作者姓名:卞京  陈平洋  卞读军  贺晓日  MutambaAlpha Kalon  王涛
作者单位:卞京;1., 陈平洋;2., 卞读军;3., 贺晓日;2., MutambaAlpha Kalonda;2., 王涛;2.
基金项目:2020年长沙市自然科学基金(kq2007077);2021年湖南省自然科学基金(2021JJ30921)。
摘    要:目的 探讨宫内发育迟缓(intrauterine growth retardation,IUGR)大鼠肝脏Lipin2基因和内脏脂肪组织Lipin1基因的表达与肝脏脂肪含量的相关性。 方法 使用母孕期低蛋白(10%蛋白)饮食法喂养孕鼠制造IUGR仔鼠模型,对照组孕鼠在孕期使用正常蛋白饲料喂养(蛋白含量21%)。分别在两组仔鼠生后1 d、1周、3周、8周和12周时称体重并留取仔鼠的肝脏组织,在生后3周、8周和12周留取两组仔鼠的内脏脂肪组织。采用3.0T氢质子磁共振波谱法检测两组大鼠生后3周、8周、12周时肝脏脂肪含量;采用Real-time PCR法检测两组大鼠各时间点肝脏组织Lipin2、内脏脂肪组织Lipin1基因的mRNA表达水平;采用Western blot法检测两组大鼠肝脏组织Lipin2、内脏脂肪组织Lipin1蛋白表达水平。采用Pearson相关分析Lipin mRNA及其蛋白表达与肝脏脂肪含量的相关性。 结果 生后3周、8周、12周时,IUGR组仔鼠内脏脂肪组织Lipin1 mRNA及其蛋白表达水平均高于对照组(P<0.05)。生后1 d时IUGR组肝脏组织Lipin2 mRNA及其蛋白表达水平低于对照组(P<0.05),而生后1周、3周、8周、12周时Lipin2 mRNA及其蛋白表达水平均高于对照组(P<0.05)。生后3周时IUGR仔鼠和对照组肝脏脂肪含量比较差异无统计意义(P>0.05),生后8周、12周时IUGR组仔鼠肝脏脂肪含量显著高于对照组(P<0.05)。Lipin1蛋白和mRNA表达与肝脏脂肪含量呈正相关(分别r=0.628、0.521,P<0.05),Lipin2蛋白和mRNA表达与脂肪含量呈正相关(分别r=0.601、0.524,P<0.05)。 结论 IUGR大鼠内脏脂肪组织Lipin1和肝脏组织Lipin2 mRNA及其蛋白表达上调可引起肝脏脂肪含量增加,可能与导致IUGR大鼠成年期肥胖有关。

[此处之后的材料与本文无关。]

Lemma write_saved_money_outcome (lang : language) (fails_at : option nat)
      (today : datetime) (st : Store) (name : string) (df : frame)
      (amount : Q) :
  let result := write_saved_money lang fails_at today st name df amount in
  fixed_expenses_sheet (fst result) = fixed_expenses_sheet st /\
  monthly_plans_sheet (fst result) = monthly_plans_sheet st /\
  (fails_at = Some 0%nat -> fst result = st) /\
  (fails_at <> Some 0%nat ->
   sheet (fst result)
   = sheet st ++ [[CStr (isoformat (date today)); CStr "Expense";
                   CStr ("Saving Goal: " ++ name); CNum amount;
                   CStr ("Saved for goal: " ++ name)]]) /\
  (fails_at = Some 1%nat -> goals_sheet (fst result) = goals_sheet st) /\
  (fails_at = Some 2%nat -> goals_sheet (fst result) = []) /\
  (fails_at <> Some 0%nat -> fails_at <> Some 1%nat ->
   fails_at <> Some 2%nat ->
   exists n : nat,
     goals_sheet (fst result)
     = header STANDARD_COLS_SAVING_GOALS
       :: map goal_row_as_is (firstn n (rows_of df))) /\
  (existsb is_success (snd result) = negb (existsb is_error (snd result))) /\
  (existsb is_success (snd result) = true ->
   goals_sheet (fst result)
   = header STANDARD_COLS_SAVING_GOALS :: map goal_row_as_is (rows_of df) /\
   (forall g, In g (rows_of df) ->
              existsb is_nan (goal_row_as_is g) = false) /\
   (forall n, fails_at = Some n -> (3 + List.length df <= n)%nat)).
Proof.
  cbv zeta. unfold write_saved_money. cbv beta zeta.
  assert (Hlen : List.length (rows_of df) = List.length df)
    by apply length_map.
  destruct fails_at as [[|[|[|n]]]|]; cbn [remote_ok Nat.ltb Nat.leb].
  - cbn [fst snd]. repeat split; try reflexivity; try congruence;
      try discriminate.
  - cbn [fst snd sheet goals_sheet fixed_expenses_sheet monthly_plans_sheet].
    repeat split; try reflexivity; try congruence; try discriminate.
  - cbn [fst snd sheet goals_sheet fixed_expenses_sheet monthly_plans_sheet].
    repeat split; try reflexivity; try congruence; try discriminate.
  - pose proof (rewrite_goal_rows_prefix (Some (S (S (S n)))) 3 (rows_of df)
                  (append_row (clear (goals_sheet st))
                              (header STANDARD_COLS_SAVING_GOALS)))
      as (m & Hprefix).
    destruct (rewrite_goal_rows _ _ _ _) as [goals done] eqn:Hloop.
    cbn [fst snd sheet goals_sheet fixed_expenses_sheet monthly_plans_sheet]
      in *.
    split; [reflexivity|]. split; [reflexivity|].
    split; [discriminate|]. split; [reflexivity|].
    split; [discriminate|]. split; [discriminate|].
    split; [intros _ _ _; exists m; exact Hprefix|].
    destruct done.
    + split; [reflexivity|]. intros _.
      destruct (rewrite_goal_rows_done _ _ _ _ _ Hloop) as (-> & Hnan & Hn).
      split; [reflexivity|]. split; [exact Hnan|].
      intros n' Heq. rewrite <- Hlen. apply Hn; [exact Heq|].
      injection Heq as <-. lia.
    + split; [reflexivity|]. discriminate.
  - pose proof (rewrite_goal_rows_prefix None 3 (rows_of df)
                  (append_row (clear (goals_sheet st))
                              (header STANDARD_COLS_SAVING_GOALS)))
      as (m & Hprefix).
    destruct (rewrite_goal_rows _ _ _ _) as [goals done] eqn:Hloop.
    cbn [fst snd sheet goals_sheet fixed_expenses_sheet monthly_plans_sheet]
      in *.
    split; [reflexivity|]. split; [reflexivity|].
    split; [discriminate|]. split; [reflexivity|].
    split; [discriminate|]. split; [discriminate|].
    split; [intros _ _ _; exists m; exact Hprefix|].
    destruct done.
    + split; [reflexivity|]. intros _.
      destruct (rewrite_goal_rows_done _ _ _ _ _ Hloop) as (-> & Hnan & Hn).
      split; [reflexivity|]. split; [exact Hnan|]. discriminate.
    + split; [reflexivity|]. discriminate.
Qed.
Lemma ParseInt_Itoa z bits :
  - 2 ^ (bits - 1) ≤ z < 2 ^ (bits - 1) → ParseInt (Itoa z) bits = Some z.
Proof.
  intros Hz.
  assert (in_range (- 2 ^ (bits - 1)) (2 ^ (bits - 1) - 1) z = true) as Hin
    by (unfold in_range; apply andb_true_iff; rewrite !Z.leb_le; lia).
  assert (∀ p, digits_val 0 (pretty (Z.pos p)) = Some (Z.pos p)) as Hval
    by (intros p; apply (digits_val_go (N.pos p) "")).
  assert (∀ p, String.eqb (pretty (Z.pos p)) "" = false) as Hne
    by (intros p; apply String.eqb_neq, (pretty_N_go_nonempty (N.pos p)); lia).
  unfold Itoa, ParseInt. destruct z as [|p|p].
  - transitivity (if in_range (- 2 ^ (bits - 1)) (2 ^ (bits - 1) - 1) 0 then Some 0 else None);
      [reflexivity|by rewrite Hin].
  - pose proof (Hval p) as Hv. pose proof (Hne p) as Hnp.
    destruct (pretty (Z.pos p)) as [|c s] eqn:Hp; [done|].
    assert (is_digit c = true) as Hd by (simpl in Hv; by destruct (is_digit c)).
    unfold is_digit, in_range in Hd. apply andb_true_iff in Hd as [H1 H2]. zbool.
    rewrite (proj2 (Z.eqb_neq (byte_val c) 43)), (proj2 (Z.eqb_neq (byte_val c) 45)) by lia.
    rewrite Hnp, Hv, Z.mul_1_l. by rewrite Hin.
  - change (pretty (Z.neg p)) with (String (byte_of 45) (pretty (Z.pos p))).
    change (byte_val (byte_of 45)) with 45.
    change (45 =? 43) with false. change (45 =? 45) with true. cbv beta iota zeta.
    rewrite Hne, Hval. replace (-1 * Z.pos p) with (Z.neg p) by lia. by rewrite Hin.
Qed.

(** [Join] can be undone when the separator occurs in no element. *)
Lemma Join_inj c l1 l2 :
  Forall (λ s, str_has c s = false) l1 → Forall (λ s, str_has c s = false) l2 →
  length l1 = length l2 →
  Join l1 (String c "") = Join l2 (String c "") → l1 = l2.
Proof.
  revert l2. induction l1 as [|x l1 IH]; intros [|y l2] H1 H2 Hlen Heq; try done.
  apply Forall_cons_1 in H1 as [Hx H1]. apply Forall_cons_1 in H2 as [Hy H2].
  simpl in Hlen. destruct l1 as [|x' l1], l2 as [|y' l2]; try done; [simpl in Heq; by subst|].
  change (x +:+ String c "" +:+ Join (x' :: l1) (String c "") =
          y +:+ String c "" +:+ Join (y' :: l2) (String c "")) in Heq.
  rewrite !(str_app_cons c), !str_app_nil_l in Heq.
  apply sep_split in Heq as [-> Heq]; [|done..]. f_equal. apply IH; auto.
Qed.

Lemma str_has_Join c sep l :
  str_has c sep = false → Forall (λ s, str_has c s = false) l → str_has c (Join l sep) = false.
Proof.
  intros Hsep Hl. induction Hl as [|x l Hx Hl IH]; [done|].
  destruct l as [|y l]; [done|].
  change (Join (x :: y :: l) sep) with (x +:+ sep +:+ Join (y :: l) sep).
  by rewrite !str_has_app, Hx, Hsep, IH.
Qed.

(** ** Error texts *)

(** Drop the zeros a rendered fraction ends in. *)
Fixpoint rstrip_zeros (fuel : nat) (digits width : Z) : Z * Z :=
  match fuel with
  | O => (digits, width)
  | S fuel' => if (digits `mod` 10 =? 0) && (0 <? width)
               then rstrip_zeros fuel' (digits `div` 10) (width - 1) else (digits, width)
  end.

Fixpoint pad_zeros (n : nat) (s : string) : string :=
  match n with O => s | S n' => String (byte_of 48) (pad_zeros n' s) end.

(** [Duration.String] of a duration of a second or more. *)
Definition Duration_String (d : Z) : string :=
  let secs := d `div` Second in
  let '(frac, width) := rstrip_zeros 9 (d `mod` Second) 9 in
  let f := if width =? 0 then ""
           else "." +:+ pad_zeros (Z.to_nat width - String.length (Itoa frac)) (Itoa frac) in
  let m := secs `div` 60 in
  (if m <? 60 then (if m =? 0 then "" else Itoa m +:+ "m")
   else Itoa (m `div` 60) +:+ "h" +:+ Itoa (m `mod` 60) +:+ "m")
    +:+ Itoa (secs `mod` 60) +:+ f +:+ "s".

Definition GrpcCode_String (c : GrpcCode) : string :=
  match c with
  | CodeUnknown => "Unknown"
  | CodeResourceExhausted => "ResourceExhausted"
  | CodeOther 0 => "OK" | CodeOther 1 => "Canceled" | CodeOther 3 => "InvalidArgument"
  | CodeOther 4 => "DeadlineExceeded" | CodeOther 5 => "NotFound" | CodeOther 6 => "AlreadyExists"
  | CodeOther 7 => "PermissionDenied" | CodeOther 9 => "FailedPrecondition"
  | CodeOther 10 => "Aborted" | CodeOther 11 => "OutOfRange" | CodeOther 12 => "Unimplemented"
  | CodeOther 13 => "Internal" | CodeOther 14 => "Unavailable" | CodeOther 15 => "DataLoss"
  | CodeOther 16 => "Unauthenticated"
  | CodeOther n => "Code(" +:+ Itoa n +:+ ")"
  end.

(** [err.Error()]. *)
Fixpoint Error_String (e : gerr) : string :=
  match e with
  | ESentinel s => sentinel_msg s
  | ENew msg => msg
  | EWrap pre e post => pre +:+ Error_String e +:+ post
  | EWrap2 pre e1 mid e2 post => pre +:+ Error_String e1 +:+ mid +:+ Error_String e2 +:+ post
  | EStatus code msg => "rpc error: code = " +:+ GrpcCode_String code +:+ " desc = " +:+ msg
  | EOverload o => "overloaded: class=" +:+ ov_Class o +:+ " retry_after="
                     +:+ Duration_String (ov_RetryAfter o)
  | EInvalidRange reason => reason
  end.

Example Duration_String_tests :
  Duration_String Second = "1s" ∧ Duration_String (1500 * Millisecond) = "1.5s" ∧
  Duration_String (90 * Second) = "1m30s" ∧ Duration_String (3605 * Second) = "1h0m5s".
Proof. by vm_compute. Qed.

关 键 词:宫内发育迟缓  氢质子磁共振波谱  Lipin1  Lipin2  大鼠  
收稿时间:2021-10-29

Correlation of Lipin gene expression with hepatic fat content in rats with intrauterine growth retardation
BIAN Jing,CHEN Ping-Yang,BIAN Du-Jun,HE Xiao-Ri,Mutamba Alpha Kalond,WANG Tao.Correlation of Lipin gene expression with hepatic fat content in rats with intrauterine growth retardation[J].Chinese Journal of Contemporary Pediatrics,2022,24(4):440-446.

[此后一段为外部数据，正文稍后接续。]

(** The decimal exponent [x] with [10^(x-1) <= num/den < 10^x], found from
    [x] downwards. *)
Fixpoint dec_exp (fuel : nat) (num den x : Z) : Z :=
  match fuel with
  | O => x
  | S fuel' =>
      let low := if 0 <=? x - 1 then den * 10 ^ (x - 1) <=? num
                 else den <=? num * 10 ^ (1 - x) in
      if low then x else dec_exp fuel' num den (x - 1)
  end.

(** [n] significant digits of [num/den] with decimal exponent [x]. *)
Definition sig_digits (num den x n : Z) : Z :=
  if 0 <=? n - x then round_half_even (num * 10 ^ (n - x)) den
  else round_half_even num (den * 10 ^ (x - n)).

Definition ratio_to_f64 (d shift : Z) : spec_float :=
  if 0 <=? shift then f64_of_ratio (Z.to_pos (d * 10 ^ shift)) 1
  else f64_of_ratio (Z.to_pos d) (Z.to_pos (10 ^ (- shift))).

(** The fewest digits that read back as the same double, from [n] up: the
    digits and their decimal exponent. *)
Fixpoint shortest (fuel : nat) (v : spec_float) (num den x n : Z) : Z * Z :=
  let d := sig_digits num den x n in
  match fuel with
  | O => (d, x - n)
  | S fuel' => if SFeqb (ratio_to_f64 d (x - n)) v then (d, x - n)
               else shortest fuel' v num den x (n + 1)
  end.

Fixpoint strip_zeros (fuel : nat) (d shift : Z) : Z * Z :=
  match fuel with
  | O => (d, shift)
  | S fuel' => if (d `mod` 10 =? 0) && negb (d =? 0) then strip_zeros fuel' (d `div` 10) (shift + 1)
               else (d, shift)
  end.

Fixpoint zeros (n : nat) : string := match n with O => "" | S n' => String (byte_of 48) (zeros n') end.

(** [fmt]'s [%v] of a [float64]: [%g] with the shortest precision, in exponent
    form below 1e-4 and from 1e21 on. *)
Definition FormatG (v : spec_float) : string :=
  match v with
  | S754_zero s => if s then "-0" else "0"
  | S754_infinity s => if s then "-Inf" else "+Inf"
  | S754_nan => "NaN"
  | S754_finite s m e =>
      let '(num, den) := ratio_of m e in
      let x := dec_exp 700 num den 310 in
      let '(d0, shift0) := shortest 17 (S754_finite false m e) num den x 1 in
      let '(d, shift) := strip_zeros 20 d0 shift0 in
      let digits := Itoa d in
      let n := go_len digits in
      let point := n + shift in
      (if s then "-" else "") +:+
      (if (point - 1 <? -4) || (21 <=? point - 1) then
         let ex := Z.abs (point - 1) in
         str_take 1 digits +:+ (if 1 <? n then "." +:+ str_drop 1 digits else "")
           +:+ "e" +:+ (if point - 1 <? 0 then "-" else "+")
           +:+ (if ex <? 10 then "0" else "") +:+ Itoa ex
       else if point <=? 0 then "0." +:+ zeros (Z.to_nat (- point)) +:+ digits
       else if n <=? point then digits +:+ zeros (Z.to_nat (point - n))
       else str_take (Z.to_nat point) digits +:+ "." +:+ str_drop (Z.to_nat point) digits)
  end.

Example FormatG_tests :
  FormatG (f64_div (f64_of_Z 8) (f64_of_Z 10)) = "0.8" ∧ FormatG (f64_of_Z 50) = "50" ∧
  FormatG (f64_div (f64_of_Z 1) (f64_of_Z 3)) = "0.3333333333333333" ∧
  FormatG (f64_div (f64_of_Z 105) (f64_of_Z 100)) = "1.05" ∧
  FormatG (f64_div (f64_of_Z 1) (f64_of_Z 100000)) = "1e-05" ∧
  FormatG (f64_mul (f64_of_Z 1000000000000) (f64_of_Z 1000000000000)) = "1e+24".
Proof. by vm_compute. Qed.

Authors:BIAN Jing  CHEN Ping-Yang  BIAN Du-Jun  HE Xiao-Ri  Mutamba Alpha Kalond  WANG Tao
Institution:BIAN Jing, CHEN Ping-Yang, BIAN Du-Jun, HE Xiao-Ri, Mutamba Alpha Kalonda, WANG Tao
Abstract:Objective To study the correlation of the expression of Lipin1 in visceral adipose tissue and Lipin2 in liver tissue with hepatic fat content in rats with intrauterine growth retardation (IUGR). Methods Pregnant rats were given a low-protein (10% protein) diet during pregnancy to establish a model of IUGR in neonatal rats. The pregnant rats in the control group were given a normal-protein (21% protein) diet during pregnancy. The neonatal rats were weighed and liver tissue was collected on day 1 and at weeks 3, 8, and 12 after birth, and visceral adipose tissue was collected at weeks 3, 8, and 12 after birth. The 3.0T 1H-magnetic resonance spectroscopy was used to measure hepatic fat content at weeks 3, 8, and 12 after birth. Real-time PCR was used to measure mRNA expression levels of Lipin2 in liver tissue and Lipin1 in visceral adipose tissue. Western blot was used to measure protein levels of Lipin2 in liver tissue and Lipin1 in visceral adipose tissue. A Pearson correlation analysis was performed to investigate the correlation of mRNA and protein expression of Lipin with hepatic fat content. Results The IUGR group had significantly higher mRNA and protein expression levels of Lipin1 in visceral adipose tissue than the control group at weeks 3, 8, and 12 after birth (P<0.05). Compared with the control group, the IUGR group had significantly lower mRNA and protein expression levels of Lipin2 in liver tissue on day 1 after birth and significantly higher mRNA and protein expression levels of Lipin2 at weeks 1, 3, 8, and 12 after birth (P<0.05). At week 3 after birth, there was no significant difference in hepatic fat content between the IUGR and control groups (P>0.05), while at weeks 8 and 12 after birth, the IUGR group had a significantly higher hepatic fat content than the control group (P<0.05). The protein and mRNA expression levels of Lipin1 were positively correlated with hepatic fat content (r=0.628 and 0.521 respectively; P<0.05), and the protein and mRNA expression levels of Lipin2 were also positively correlated with hepatic fat content (r=0.601 and 0.524 respectively; P<0.05). Conclusions Upregulation of the mRNA and protein expression levels of Lipin1 in visceral adipose tissue and Lipin2 in liver tissue can increase hepatic fat content in rats with IUGR and may be associated with obesity in adulthood.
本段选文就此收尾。